新製品のライフサイクルの短縮や、1製品あたりの生産の小ロット化の傾向が顕著になる中で、こうした新製品開発時のリスクやコストを軽減したいという需要は強まっている。その需要に対応するのが、「世の中に既に存在している金型を使う」という選択肢である。

同社は独自に金型を製作・蓄積しており、16年12月末時点で3,065型の金型を自社資産として保有している。その金型で生産される本体容器や、ディスペンサーなどの付属品を総称して「スタンダードボトル」と呼ぶ。同社のスタンダードボトルを使用することにより、顧客企業にとっては、金型製造がない分リードタイムの短縮や数百万円のコスト節約が可能となるほか、初期ロットを少量にすることによる新製品投入時のリスク軽減も可能となる。

同社は、新製品にどのような容器や付属品を使うかのコーディネート、金型投資、容器の量産までを自社で一貫して手掛けており、このことが、同社の最大の特徴となっている。
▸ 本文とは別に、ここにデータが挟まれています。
(** * Streaming upload of the S3 client: [Put] and [BlockingWriteCloser]

    A shallow embedding of [pkg/client/s3/object_put.go].  Go strings are
    byte strings ([string] over 8-bit [ascii]), byte slices are
    [list byte], the [error] interface is [option error] with [None] for
    [nil], and a [map] is a [gmap].  The pieces of the Go standard library
    the file calls ([strings], [encoding/hex], [encoding/base64], [io.Pipe],
    [sync.WaitGroup]) are written out in modules that carry the package
    names. *)

From Stdlib Require Import ZArith NArith List String Ascii Bool Lia.
From Stdlib.Strings Require Import Byte.
From stdpp Require Import gmap strings.
Import ListNotations.

Local Open Scope string_scope.
Local Open Scope Z_scope.
Local Open Scope list_scope.

(** ** Bytes *)

Definition byte_of_N (n : N) : byte := byte_of_ascii (ascii_of_N n).
Definition N_of_byte (b : byte) : N := Byte.to_N b.

Fixpoint bytes_of_string (s : string) : list byte :=
  match s with
  | EmptyString => []
  | String c s' => byte_of_ascii c :: bytes_of_string s'
  end.

Fixpoint string_of_bytes (l : list byte) : string :=
  match l with
  | [] => EmptyString
  | b :: l' => String (ascii_of_byte b) (string_of_bytes l')
  end.

(** ** Package [strings] *)

Module strings.

(** [unicode.IsSpace] on the UTF-8 encoding: the length in bytes of the
    white-space rune the byte sequence starts with, [0] when it starts
    with none.  The white-space runes are U+0009..U+000D, U+0020, U+0085,
    U+00A0, U+1680, U+2000..U+200A, U+2028, U+2029, U+202F, U+205F and
    U+3000. *)
Definition space_prefix (l : list N) : nat :=
  match l with
  | 9%N :: _ | 10%N :: _ | 11%N :: _ | 12%N :: _ | 13%N :: _ | 32%N :: _ => 1
  | 194%N :: 133%N :: _ | 194%N :: 160%N :: _ => 2
  | 225%N :: 154%N :: 128%N :: _ => 3
  | 226%N :: 128%N :: c :: _ =>
      if ((128 <=? c) && (c <=? 138))%N || (c =? 168)%N || (c =? 169)%N
         || (c =? 175)%N
      then 3 else 0
  | 226%N :: 129%N :: 159%N :: _ => 3
  | 227%N :: 128%N :: 128%N :: _ => 3
  | _ => 0
  end%nat.

(** The same test on a reversed byte sequence: the length of the
    white-space rune the original sequence ends with. *)
Definition space_suffix_rev (l : list N) : nat :=
  match l with
  | 9%N :: _ | 10%N :: _ | 11%N :: _ | 12%N :: _ | 13%N :: _ | 32%N :: _ => 1
  | 133%N :: 194%N :: _ | 160%N :: 194%N :: _ => 2
  | 128%N :: 154%N :: 225%N :: _ => 3
  | c :: 128%N :: 226%N :: _ =>
      if ((128 <=? c) && (c <=? 138))%N || (c =? 168)%N || (c =? 169)%N
         || (c =? 175)%N
      then 3 else 0
  | 159%N :: 129%N :: 226%N :: _ => 3
  | 128%N :: 128%N :: 227%N :: _ => 3
  | _ => 0
  end%nat.

(** Strip runes while [width] recognises one at the front; [fuel] bounds
    the number of runes by the number of bytes. *)
Fixpoint strip (width : list N -> nat) (fuel : nat) (l : list N) : list N :=
  match fuel with
  | O => l
  | S fuel' =>
      match width l with
      | O => l
      | k => strip width fuel' (skipn k l)
      end
  end.

Definition codes (s : string) : list N := map N_of_byte (bytes_of_string s).
Definition uncodes (l : list N) : string := string_of_bytes (map byte_of_N l).

Definition TrimLeftSpace (l : list N) : list N :=
  strip space_prefix (length l) l.

Definition TrimRightSpace (l : list N) : list N :=
  rev (strip space_suffix_rev (length l) (rev l)).

(** [strings.TrimSpace]: leading and trailing white space removed. *)
Definition TrimSpace (s : string) : string :=
  uncodes (TrimRightSpace (TrimLeftSpace (codes s))).

(** The UTF-8 encodings of the white-space runes, listed. *)
Inductive space_rune : list N -> Prop :=
| space_ascii c : (9 <= c <= 13 \/ c = 32)%N -> space_rune [c]
| space_latin1 c : (c = 133 \/ c = 160)%N -> space_rune [194%N; c]
| space_ogham : space_rune [225; 154; 128]%N
| space_general c :
    (128 <= c <= 138 \/ c = 168 \/ c = 169 \/ c = 175)%N ->
    space_rune [226%N; 128%N; c]
| space_math : space_rune [226; 129; 159]%N
| space_ideographic : space_rune [227; 128; 128]%N.

(** A byte sequence that is empty or consists of white space only. *)
Inductive blank : list N -> Prop :=
| blank_nil : blank []
| blank_rune r l : space_rune r -> blank l -> blank (r ++ l).

(** [strings.Contains]. *)
Definition Contains (s substr : string) : bool :=
  match index 0 substr s with
  | Some _ => true
  | None => false
  end.

End strings.

(** ** Package [encoding/hex] *)

Module hex.

Inductive decode_error :=
| ErrLength
| InvalidByteError (b : byte).

(** [fromHexChar]: the value of one hexadecimal digit. *)
Definition fromHexChar (c : byte) : option N :=
  let n := N_of_byte c in
  if ((48 <=? n) && (n <=? 57))%N then Some (n - 48)%N
  else if ((97 <=? n) && (n <=? 102))%N then Some (n - 97 + 10)%N
  else if ((65 <=? n) && (n <=? 70))%N then Some (n - 65 + 10)%N
  else None.

(** The loop of [hex.Decode] over the pairs of digits. *)
Fixpoint decode_pairs (src : list byte) : list byte + decode_error :=
  match src with
  | c1 :: c2 :: rest =>
      match fromHexChar c1 with
      | None => inr (InvalidByteError c1)
      | Some a =>
          match fromHexChar c2 with
          | None => inr (InvalidByteError c2)
          | Some b =>
              match decode_pairs rest with
              | inl dst => inl (byte_of_N (N.lor (N.shiftl a 4) b) :: dst)
              | inr e => inr e
              end
          end
      end
  | _ => inl []
  end.

(** [hex.DecodeString]: an odd length is [ErrLength], a byte that is not
    a hexadecimal digit is [InvalidByteError].  Which of the two a string
    with both faults gets is the choice of [hex.Decode]; nothing below
    depends on it. *)
Definition DecodeString (s : string) : list byte + decode_error :=
  let src := bytes_of_string s in
  if Nat.odd (length src) then inr ErrLength else decode_pairs src.

(** The strings [DecodeString] accepts, stated on their own: an even
    number of characters, each a hexadecimal digit. *)
Definition is_hex (s : string) : bool :=
  Nat.even (length (bytes_of_string s))
  && forallb (fun c => match fromHexChar c with Some _ => true | None => false end)
             (bytes_of_string s).

End hex.

(** ** Package [encoding/base64] *)

Module base64.

Definition encodeStd : string :=
  "ABCDEFGHIJKLMNOPQRSTUVWXYZabcdefghijklmnopqrstuvwxyz0123456789+/".

(** [enc.encode[b]] for the standard alphabet. *)
Definition encode (b : N) : ascii :=
  match String.get (N.to_nat b) encodeStd with
  | Some c => c
  | None => "="%char
  end.

(** [Encoding.Encode] with the standard alphabet and padding: three
    source bytes give four characters, the last quantum is padded. *)
Fixpoint Encode (src : list N) : string :=
  match src with
  | [] => EmptyString
  | [s0] =>
      let b0 := N.shiftr s0 2 in
      let b1 := N.land (N.shiftl s0 4) 63 in
      String (encode b0) (String (encode b1) "==")
  | [s0; s1] =>
      let b0 := N.shiftr s0 2 in
      let b1 := N.lor (N.land (N.shiftl s0 4) 63) (N.shiftr s1 4) in
      let b2 := N.land (N.shiftl s1 2) 63 in
      String (encode b0) (String (encode b1) (String (encode b2) "="))
  | s0 :: s1 :: s2 :: rest =>
      let b0 := N.shiftr s0 2 in
      let b1 := N.lor (N.land (N.shiftl s0 4) 63) (N.shiftr s1 4) in
      let b2 := N.lor (N.land (N.shiftl s1 2) 63) (N.shiftr s2 6) in
      let b3 := N.land s2 63 in
      String (encode b0) (String (encode b1) (String (encode b2)
        (String (encode b3) (Encode rest))))
  end.

(** [base64.StdEncoding.EncodeToString]. *)
Definition StdEncoding_EncodeToString (src : list byte) : string :=
  Encode (map N_of_byte src).

End base64.


(** ** Calls that return, block or panic *)

(** A Go call on a state either returns a value, blocks (it returns only
    after another goroutine has changed the state) or panics. *)
Inductive completion (A : Type) : Type :=
| Returned (a : A)
| Blocked
| Panicked (msg : string).
Arguments Returned {A} a.
Arguments Blocked {A}.
Arguments Panicked {A} msg.

(** Sequential code over a state [S]: the state after the call together
    with how the call completed. *)
Definition M (S A : Type) : Type := S -> S * completion A.

Definition ret {S A} (a : A) : M S A := fun s => (s, Returned a).

Definition bind {S A B} (m : M S A) (k : A -> M S B) : M S B :=
  fun s =>
    match m s with
    | (s', Returned a) => k a s'
    | (s', Blocked) => (s', Blocked)
    | (s', Panicked msg) => (s', Panicked msg)
    end.

Definition get {S} : M S S := fun s => (s, Returned s).
Definition modify {S} (f : S -> S) : M S unit := fun s => (f s, Returned tt).

(** Run [m] on the component of the state selected by [proj] and written
    back by [upd]. *)
Definition zoom {S T A} (proj : S -> T) (upd : T -> S -> S) (m : M T A) : M S A :=
  fun s => let (t, c) := m (proj s) in (upd t s, c).

Declare Scope go_scope.
Delimit Scope go_scope with go.
Notation "x <- m ;; k" := (bind m (fun x => k))
  (at level 100, m at next level, right associativity) : go_scope.
Notation "m ;;; k" := (bind m (fun _ => k))
  (at level 100, right associativity) : go_scope.

(** ** Package [net/http]: what [Put] touches of a request and a response *)

Module http.

Definition StatusOK : Z := 200.

Record Response := { StatusCode : Z; ResponseBody : string }.

(** The request body of an upload is the read end of its pipe. *)
Inductive body := PipeReader.

Record Request := {
  Method : string;
  URL : string;
  Header : gmap string (list string);
  ContentLength : Z;
  Body : body
}.

Definition upper (c : ascii) : ascii :=
  let n := N_of_ascii c in
  if ((97 <=? n) && (n <=? 122))%N then ascii_of_N (n - 32) else c.

Definition lower (c : ascii) : ascii :=
  let n := N_of_ascii c in
  if ((65 <=? n) && (n <=? 90))%N then ascii_of_N (n + 32) else c.

(** [textproto.CanonicalMIMEHeaderKey]: the first letter and every
    letter after a dash in upper case, the others in lower case. *)
Fixpoint canonical (up : bool) (s : string) : string :=
  match s with
  | EmptyString => EmptyString
  | String c s' =>
      let c' := if up then upper c else lower c in
      String c' (canonical (Ascii.eqb c' "-") s')
  end.

Definition CanonicalMIMEHeaderKey (s : string) : string := canonical true s.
顧客企業は、同社に包装容器の製造を依頼することにより、前述した金型投資の負担を回避できると同時に、リードタイムの短縮といったメリットを享受できる。

また、スタンダードボトルだからといって、見るからに汎用品のような容器になるわけではなく、容器本体と付属品の組み合わせや着色、印刷により、顧客の要望に応じたデザインに仕上げるような細やかなカスタマイズも可能である。仕様決定後、最短2週間での納品が可能とのことである。

(2017年4月28日時点)

沿革(レポートより抜粋)

同社の歴史は、現社長の竹本笑子氏の祖父である竹本茂氏が、義理の兄とともに、ガラス容器(再生瓶)の販売を開始した1950年にまでさかのぼる。創業の地は、東京・浅草の合羽橋である。創業の3年後の53年に法人化して同社設立となった。

高度成長期になりプラスチックが普及した63年にはプラスチック容器の販売も手掛けるようになった。この頃から自社ブランドを持つという目標のもと、プラスチック容器の金型投資が始まった。ただ、当時は自社で生産設備を保有していなかったため、保有する金型を成形メーカーに預けて生産を委託する事業であり、金型を保有する商社のような立ち位置にあった。

同社が自社で生産をするようになったのは、86年以降である。

2代目の竹本雅英氏の社長在任期間は1989年~2004年である。バトンを受けた後の92年には、生産拠点を茨城県の結城事業所に集約したほか、96年には上海子会社を設立して、中国進出の足掛かりをつくった。

竹本雅英氏の強い意向により、早い時点で事業承継が行われ、3代目の竹本笑子氏に社長がバトンタッチされたのは、竹本雅英氏が54歳の時である。

3代目の竹本笑子氏は、大学卒業後、国際証券(現・三菱UFJモルガンスタンレー証券)を経て99年に同社に入社した。経理部門、子会社、営業本部長を経た後、04年に取締役に就任し、同年に社長の座を引き継いだ。

竹本笑子氏は3人姉妹の真ん中である。姉は現在の常務取締役である深澤隆弘氏の妻である。妹の竹本えつこ氏は、中国子会社の総経理を経て、今は取締役企画開発部長として開発部門を率いている。典型的なファミリービジネスとして展開してきた同社であるが、総じて事業承継がスムーズに行われてきたと言えよう。